(** * Real-Time Process Monitor: a shallow embedding of [process_monitor.py]

    The development follows the source file top to bottom:

    - [Py]: the Python builtins the program relies on (exceptions and
      [try]/[except], [str.lower], [str()] of an int, float arithmetic on
      binary64, [format(x, '.1f')], [float()], the stable [list.sort]);
    - [Psutil]: what one call of the metrics backend answers;
    - [Tk]: the Treeview widget as the program uses it (rows, item
      identifiers, [insert], [delete], [move], [set], headings);
    - [Monitor]: the methods of [ProcessMonitor] ([update_loop],
      [check_updates], [sort_column], [terminate_process]).

    Python floats are IEEE binary64 values, modelled by Rocq's primitive
    floats; their order is reasoned about through [SpecFloat]. *)

From Stdlib Require Import ZArith List String Ascii Bool Lia.
From Stdlib Require Import Floats DecimalString.
From Stdlib Require Import Permutation Sorted.
Import ListNotations.

Set Warnings "-inexact-float".
Local Open Scope Z_scope.
Local Open Scope string_scope.

(* ================================================================== *)
(** * Python builtins *)
(* ================================================================== *)

Module Py.

(** The exception classes the program names in an [except] clause, the ones
    its builtins raise, and every other subclass of [Exception]. *)
Inductive exn_class : Type :=
| NoSuchProcess
| AccessDenied
| KeyError
| AttributeError
| ValueError
| ZeroDivisionError
| OverflowError
| TclError
| OtherException.

Definition exn_class_eqb (a b : exn_class) : bool :=
  match a, b with
  | NoSuchProcess, NoSuchProcess | AccessDenied, AccessDenied
  | KeyError, KeyError | AttributeError, AttributeError
  | ValueError, ValueError | ZeroDivisionError, ZeroDivisionError
  | OverflowError, OverflowError | TclError, TclError
  | OtherException, OtherException => true
  | _, _ => false
  end.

----

§ **What you have to do**:
Your task is to set down again, exactly, every line from the beginning of the listing through the line with "- [Monitor]: the".

§ **Answer section**:
(** * Real-Time Process Monitor: a shallow embedding of [process_monitor.py]

    The development follows the source file top to bottom:

    - [Py]: the Python builtins the program relies on (exceptions and
      [try]/[except], [str.lower], [str()] of an int, float arithmetic on
      binary64, [format(x, '.1f')], [float()], the stable [list.sort]);
    - [Psutil]: what one call of the metrics backend answers;
    - [Tk]: the Treeview widget as the program uses it (rows, item
      identifiers, [insert], [delete], [move], [set], headings);
    - [Monitor]: the methods of [ProcessMonitor] ([update_loop],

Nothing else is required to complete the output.